A conversation about death

I was thinking of Susan Griffiths the other day when “Gracie” and I were walking in the early morning.
The air was fresh and fragrant after a heavy frost, and the morning sun hadn’t had a chance to do its magic, so everything in the shadows was still white with frost. My shoes crunched on the grass and gravel and as I listened to the sound of me being alive, I thought of Susan.
Undoubtedly you will know who Susan Griffiths is, but just in case, she is the Canadian woman who went to Switzerland to end her life of pain from an incurable disease. She didn’t have such an option in Canada.
I admired her courage and her taking a stand on the subject when it would have been much easier to tend to her own needs; to forget about politics and spend her last days with more personal endeavours.
But she was our voice, no matter our position on the subject. Susan spoke up and challenged us all to think about this very complicated issue.
I am very much for the right to choose an assisted death when our health deems life hopeless. It’s a difficult concept to consider and an emotional one, to say the least.
When I was eight years old, I accidentally slammed the car door on my kitten, “Pussy Willow.” I had retrieved an armful of books from the back seat of my mother’s car. With no free hands, I gave the door a good healthy shove with my foot and at that precise second my kitten decided to jump into the car.
Pussy Willow was a lovely soft grey with a spot of orange on the top of her head. She never really grew—staying kitten-sized while the rest of her litter grew into adolescence.
The car door broke her spine and left her writhing in pain at my feet. I was horrified and I was home alone, just briefly, but home alone.
I ran into the house, filled a pail with warm water, and grabbed a small hand towel. I scooped up Pussy Willow’s broken body and gently held her in the pail under the water and she died, with my help.
My dad came home just moments later and found me sobbing with my dead kitten in my arms. And after I explained, he helped me bury Pussy Willow at the edge of the potato field.
He told me I was very brave, but I wouldn’t be comforted. I had slammed my kitten in the car door and that made me a murderer.
I wasn’t a murderer for drowning Pussy Willow. I was terrified to do such a thing. I was only eight so you can imagine my anguish. I wanted to rescue her from pain and my child brain knew there was only one thing to do and I had to do it—for Pussy Willow’s sake, not for mine.

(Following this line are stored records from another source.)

(** * Payroll manager (app.py): a shallow embedding and its properties

  The program keeps three SQLite tables (employees, work_hours,
  adjustments), writes to them through three [add_*] functions and
  computes a per-employee payroll report for a date range with three
  aggregation queries, three pandas left merges, a formula and a sort.

  Dates are Python [datetime.date] values rendered with [isoformat()]
  into TEXT columns and compared by SQLite as text; amounts are REAL
  columns and float64 data frame columns, hence IEEE-754 binary64
  values, modelled by the primitive floats. Ids are 64-bit integers;
  the employee_id column the merges join on turns into a float64 column
  when an employee has no hours. The sort is numpy's quicksort. *)

From Stdlib Require Import ZArith Arith List String Ascii Floats Bool Lia.
From Stdlib Require Import Permutation Sorted.
From Stdlib Require Uint63.
Import ListNotations.

Local Open Scope Z_scope.

(* ================================================================= *)
(** ** Python dates and their ISO text form *)

Module Date.

(** [datetime.date(year, month, day)]. *)
Record date : Set := mk { year : Z; month : Z; day : Z }.

Definition is_leap (y : Z) : bool :=
  ((y mod 4 =? 0) && negb (y mod 100 =? 0)) || (y mod 400 =? 0).

Definition days_in_month (y m : Z) : Z :=
  if m =? 2 then (if is_leap y then 29 else 28)
  else if (m =? 4) || (m =? 6) || (m =? 9) || (m =? 11) then 30
  else 31.

(** The values the [date] constructor accepts: MINYEAR = 1,
    MAXYEAR = 9999, a month of the year and a day of that month. *)
Definition valid (d : date) : bool :=
  (1 <=? year d) && (year d <=? 9999) &&
  (1 <=? month d) && (month d <=? 12) &&
  (1 <=? day d) && (day d <=? days_in_month (year d) (month d)).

The ending of her misery, in my innocent mind, was some recompense for the horrible wrong I had done to her when I put my foot to the car door, as if this act of mercy somehow helped pay my debt—even if only in part.
That moment of crisis has stuck with me for 50 years and not once have I ever doubted the choice I made in those heart-breaking seconds. I could have run and hid under my bed, but I took responsibility for the kitten I loved.
I spend a lot of time thinking about death and maybe that’s because of Pussy Willow. I often write about grief and that’s what writers do; we write about that which puzzles us in the hopes some understanding will surface and we can get our minds around the subject that is poking at us from the inside.
My mother has Alzheimer’s and has been imprisoned in that disease for too many years now. Several weeks ago, she had a fall brought on by a possible seizure or a brain malfunction.
She was unresponsive for many hours and during that time, I wrestled—wrestled with my wish for her freedom and wrestled with my sorrow and hoping to see recognition on her face; hoping to hear her whisper my name, to place my cheek against hers, to brush her hair, and feel her fingers push my hair behind my ear, just one more time.
In the end my mother recovered, and I was left thinking about death—her death.
If my mother had been given a choice before her memory was consumed, before she slid down the slope from which she will never return, would she have chosen as Susan Griffiths did? And would I have let go her hand and respected her decision?
I hope so. I wish Canada allowed for such a conversation.